Mais alors d’où vient le mot Japon en français (et ses équivalents dans la plupart des autres langues du monde) ? Lorsque les navigateurs portugais arrivent par les mers en Extrême-Orient, ce sont les Mandarins qui leur transmettent leur appellation de l’archipel nippon. Prononcé “Jipangu”, le nom du territoire devient bientôt Japon !
Avec 21.000 apprenants en France en 2018, la langue japonaise reste loin derrière les millions d’étudiants de l’anglais ou de l’espagnol. Mais année après année, la langue de Mishima continue de rayonner par-delà la mer du Japon et le mont Fuji. Babbel vous propose une découverte linguistique et culturelle du Japon !
L’histoire de la langue japonaise de la période Yamato à l’ère « Cool Japan »

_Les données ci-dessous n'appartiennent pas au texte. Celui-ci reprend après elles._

(** * THP utilization scanner (mm/thp_utilization.c)

    A shallow embedding of the periodic scanner that walks physical memory
    in slices of [THP_UTIL_SCAN_SIZE] huge pages, classifies every anonymous
    transparent huge page by the number of its non-zero subpages, and
    publishes a histogram on debugfs once a pass over all zones is complete.

    C integers are integers of [Z] with the wrap-around of their type written
    out: [int] is 32-bit two's complement (the kernel is built with
    -fno-strict-overflow), [unsigned long] is 64-bit (LP64). *)

From Stdlib Require Import ZArith Lia.
From Stdlib.Strings Require Import Byte.
From stdpp Require Import base numbers option list.

Local Open Scope Z_scope.

(** ** Machine integers *)

(** Conversion to [int]. *)
Definition to_int (z : Z) : Z := (z + 2 ^ 31) mod 2 ^ 32 - 2 ^ 31.

(** Conversion to [unsigned long]. *)
Definition to_ulong (z : Z) : Z := z mod 2 ^ 64.

Definition INT_MIN : Z := - 2 ^ 31.
Definition INT_MAX : Z := 2 ^ 31 - 1.

(** ** Platform constants

    [PAGE_SHIFT] and [HPAGE_PMD_SHIFT] are architecture constants defined in
    headers outside mm/thp_utilization.c; the development is parametric in
    them.  The macros the file uses are derived the way the kernel headers
    derive them: [HPAGE_PMD_NR] counts base pages (an [int]),
    [HPAGE_PMD_SIZE] counts bytes (an [unsigned long]). *)
Class platform := Platform { PAGE_SHIFT : Z; HPAGE_PMD_SHIFT : Z }.

(** x86-64 with 4 KiB base pages and 2 MiB huge pages. *)
Definition x86_64 : platform := Platform 12 21.

Section Scanner.
Context {P : platform}.

Definition PAGE_SIZE : Z := to_ulong (Z.shiftl 1 PAGE_SHIFT).
Definition HPAGE_PMD_ORDER : Z := HPAGE_PMD_SHIFT - PAGE_SHIFT.
Definition HPAGE_PMD_NR : Z := to_int (Z.shiftl 1 HPAGE_PMD_ORDER).
Definition HPAGE_PMD_SIZE : Z := to_ulong (Z.shiftl 1 HPAGE_PMD_SHIFT).

(** The shifts a supported configuration can have: a huge page is at least
    one base page and at most 2^27 of them, so that
    [HPAGE_PMD_NR * THP_UTIL_BUCKET_NR] fits an [int]. *)
Definition platform_ok : Prop :=
  0 <= PAGE_SHIFT /\ PAGE_SHIFT <= HPAGE_PMD_SHIFT /\
  HPAGE_PMD_SHIFT - PAGE_SHIFT <= 27 /\ HPAGE_PMD_SHIFT < 64.

(** The number of utilization buckets THPs are grouped in. *)
Definition THP_UTIL_BUCKET_NR : Z := 10.

(** The number of huge pages scanned on each periodic run. *)
Definition THP_UTIL_SCAN_SIZE : nat := 256.

(** ** Data *)

Record thp_scan_info_bucket := Bucket {
  nr_thps : Z;
  nr_zero_pages : Z
}.

Record timespec64 := Timespec64 { tv_sec : Z; tv_nsec : Z }.

(** [scan_zone] is a pointer into the zone enumeration: [None] is NULL,
    [Some i] points at the [i]-th zone. *)
Record thp_scan_info := ScanInfo {
  buckets : list thp_scan_info_bucket;
  scan_zone : option nat;
  last_scan_duration : timespec64;
  last_scan_time : timespec64;
  pfn : Z
}.

(** The two file-scope objects. *)
Record globals := Globals {
  thp_scan_debugfs : thp_scan_info;
  thp_scan : thp_scan_info
}.

Definition zero_bucket : thp_scan_info_bucket := Bucket 0 0.

Definition zero_buckets : list thp_scan_info_bucket :=
  replicate (Z.to_nat THP_UTIL_BUCKET_NR) zero_bucket.

Definition zero_scan_info : thp_scan_info :=
  ScanInfo zero_buckets None (Timespec64 0 0) (Timespec64 0 0) 0.

(** Static storage is zero-initialised. *)
Definition init_globals : globals := Globals zero_scan_info zero_scan_info.

(** Modelled from the spec: the page-frame database collaborator lives in
    headers and files outside mm/thp_utilization.c.  It provides an ordered
    enumeration of memory zones, each with its start and end frame bounds
    and an "eligible for scanning" predicate ([managed_zone]). *)
Record zone := Zone {
  zone_start_pfn : Z;
  zone_end_pfn : Z;
  managed_zone : bool
}.

(** Memory seen from an address: the byte at every offset from it. *)
Definition page_bytes : Type := Z -> byte.

(** Modelled from the spec: the page-frame database provides read-only
    content mapping of a page.  The source knows a folio only through its
    flag tests, its page count and the mapping of its memory.  The pages of
    a folio follow one another in memory: [folio_memory] is the memory from
    the folio's first byte on, page [p] being the PAGE_SIZE bytes from byte
    [p * PAGE_SIZE]. *)
Record folio := Folio {
  folio_test_anon : bool;
  folio_test_large : bool;
  folio_nr_pages : Z;
  folio_memory : page_bytes
}.

(** A handle on a [struct page]. *)
Definition page : Type := nat.

(** Modelled from the spec: lookup of a live page object at a frame number
    (may be absent), and the folio a page belongs to. *)
Record page_frame_db := PageFrameDb {
  pfn_to_online_page : Z -> option page;
  page_folio : page -> folio
}.

(** Modelled from the spec: [next_zone] is the successor in the zone
    enumeration, NULL after the last zone of the last node; the first zone
    of the first online node is the head of the enumeration. *)
Definition next_zone (zones : list zone) (z : nat) : option nat :=
  if decide (S z < length zones)%nat then Some (S z) else None.

Definition first_online_zone : nat := 0%nat.

(** Modelled from the spec: PageContentInspector.  [memchr_inv] returns the
    offset of the first of [bytes] bytes that differs from [c], and NULL
    when there is none. *)
Fixpoint memchr_inv_from (start : page_bytes) (c : byte) (off : Z)
    (bytes : nat) : option Z :=
  match bytes with
  | O => None
  | S n =>
      if Byte.eqb (start off) c
      then memchr_inv_from start c (off + 1) n
      else Some off
  end.

Definition memchr_inv (start : page_bytes) (c : byte) (bytes : nat) : option Z :=
  memchr_inv_from start c 0 bytes.

Definition NSEC_PER_SEC : Z := 1000000000.

(** Modelled from the spec: [timespec64_sub] belongs to the kernel's time
    library; the spec says pass_duration = now - previous_pass_start.  The
    difference is taken field by field and normalised so that
    [0 <= tv_nsec < NSEC_PER_SEC]. *)
Definition set_normalized_timespec64 (sec nsec : Z) : timespec64 :=
  Timespec64 (sec + nsec / NSEC_PER_SEC) (nsec mod NSEC_PER_SEC).

Definition timespec64_sub (lhs rhs : timespec64) : timespec64 :=
  set_normalized_timespec64 (tv_sec lhs - tv_sec rhs) (tv_nsec lhs - tv_nsec rhs).

Definition timespec64_to_ns (ts : timespec64) : Z :=
  tv_sec ts * NSEC_PER_SEC + tv_nsec ts.

(** ** Field updates *)

Definition set_buckets (v : list thp_scan_info_bucket) (s : thp_scan_info) :=
  ScanInfo v (scan_zone s) (last_scan_duration s) (last_scan_time s) (pfn s).
Definition set_scan_zone (v : option nat) (s : thp_scan_info) :=
  ScanInfo (buckets s) v (last_scan_duration s) (last_scan_time s) (pfn s).
Definition set_last_scan_duration (v : timespec64) (s : thp_scan_info) :=
  ScanInfo (buckets s) (scan_zone s) v (last_scan_time s) (pfn s).
Definition set_last_scan_time (v : timespec64) (s : thp_scan_info) :=
  ScanInfo (buckets s) (scan_zone s) (last_scan_duration s) v (pfn s).
Definition set_pfn (v : Z) (s : thp_scan_info) :=
  ScanInfo (buckets s) (scan_zone s) (last_scan_duration s) (last_scan_time s) v.

Definition with_scan (f : thp_scan_info -> thp_scan_info) (g : globals) :=
  Globals (thp_scan_debugfs g) (f (thp_scan g)).
Definition with_debugfs (f : thp_scan_info -> thp_scan_info) (g : globals) :=
  Globals (f (thp_scan_debugfs g)) (thp_scan g).

(** ** thp_utilization_show *)

(** One [seq_printf] call: the format used and its arguments. *)
Inductive seq_line :=
| Utilized (start end_ nr_thps nr_zero_pages : Z)
| LastScanTime (sec hundredths : Z)
| LastScanDuration (sec hundredths : Z).

Definition show_bucket (bs : list thp_scan_info_bucket) (i : Z) : seq_line :=
  let start := to_int (Z.quot (to_int (i * HPAGE_PMD_NR)) THP_UTIL_BUCKET_NR) in
  let end_ :=
    if to_int (i + 1) =? THP_UTIL_BUCKET_NR
    then HPAGE_PMD_NR
    else to_int (to_int (Z.quot (to_int (to_int (i + 1) * HPAGE_PMD_NR))
                                THP_UTIL_BUCKET_NR) - 1) in
  let b := default zero_bucket (bs !! Z.to_nat i) in
  Utilized start end_ (nr_thps b) (nr_zero_pages b).

Definition thp_utilization_show (g : globals) : list seq_line :=
  let d := thp_scan_debugfs g in
  (show_bucket (buckets d) <$> seqZ 0 THP_UTIL_BUCKET_NR) ++
  [ LastScanTime (to_ulong (tv_sec (last_scan_time d)))
                 (to_ulong (Z.quot (tv_nsec (last_scan_time d))
                                   (Z.quot NSEC_PER_SEC 100)));
    LastScanDuration (to_ulong (tv_sec (last_scan_duration d)))
                     (to_ulong (Z.quot (tv_nsec (last_scan_duration d))
                                       (Z.quot NSEC_PER_SEC 100))) ].

(** ** thp_utilization_bucket *)

Definition thp_utilization_bucket (num_utilized_pages : Z) : Z :=
  if (num_utilized_pages <? 0) || (num_utilized_pages >? HPAGE_PMD_NR)
  then -1
  else
    let bucket :=
      to_int (Z.quot (to_int (num_utilized_pages * THP_UTIL_BUCKET_NR))
                     HPAGE_PMD_NR) in
    Z.min bucket (THP_UTIL_BUCKET_NR - 1).

(** ** thp_number_utilized_pages *)

(** Modelled from the spec: read-only content mapping with guaranteed
    release.  [kmap_local_folio] is declared in the kernel's highmem
    header, not in this file: its second argument is a byte offset into
    the folio, and its result the address of that byte.  On a 64-bit kernel
    the folio is mapped in one piece, so the bytes from the returned address
    on are the bytes of the folio from [offset] on.  [kunmap_local] only
    releases the mapping. *)
Definition kmap_local_folio (f : folio) (offset : Z) : page_bytes :=
  fun k => folio_memory f (offset + k).

(** [zero_page = !memchr_inv(kaddr, 0, PAGE_SIZE)]. *)
Definition zero_page (kaddr : page_bytes) : bool :=
  match memchr_inv kaddr x00 (Z.to_nat PAGE_SIZE) with
  | None => true
  | Some _ => false
  end.

(** The test and the decrement of the loop body, on the address [kaddr]
    that [kmap_local_folio] returned. *)
Definition count_page (thp_nr_utilized_pages : Z) (kaddr : page_bytes) : Z :=
  if zero_page kaddr
  then to_int (thp_nr_utilized_pages - 1)
  else thp_nr_utilized_pages.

Vers 250, une première dynastie s’établit dans la province de Yamato – l’actuelle préfecture de Nara. Là où le panorama alterne aujourd’hui entre bâtiments modernes et temples anciens, commence alors la longue évolution de la langue japonaise. Peu de traces écrites existent avant le début de cette ère. Pendant de nombreux siècles, la langue japonaise telle qu’elle existait était de tradition orale. Ce sont les moines bouddhistes venus de Chine qui apportent leur système graphique sur l’archipel. Au VIIIe siècle, sous l’époque de Nara, les Japonais commencent à utiliser les idéogrammes chinois. D’autres écritures se développement ensuite pour constituer ce système composite typique du Japon que l’archipel continue d’utiliser de nos jours.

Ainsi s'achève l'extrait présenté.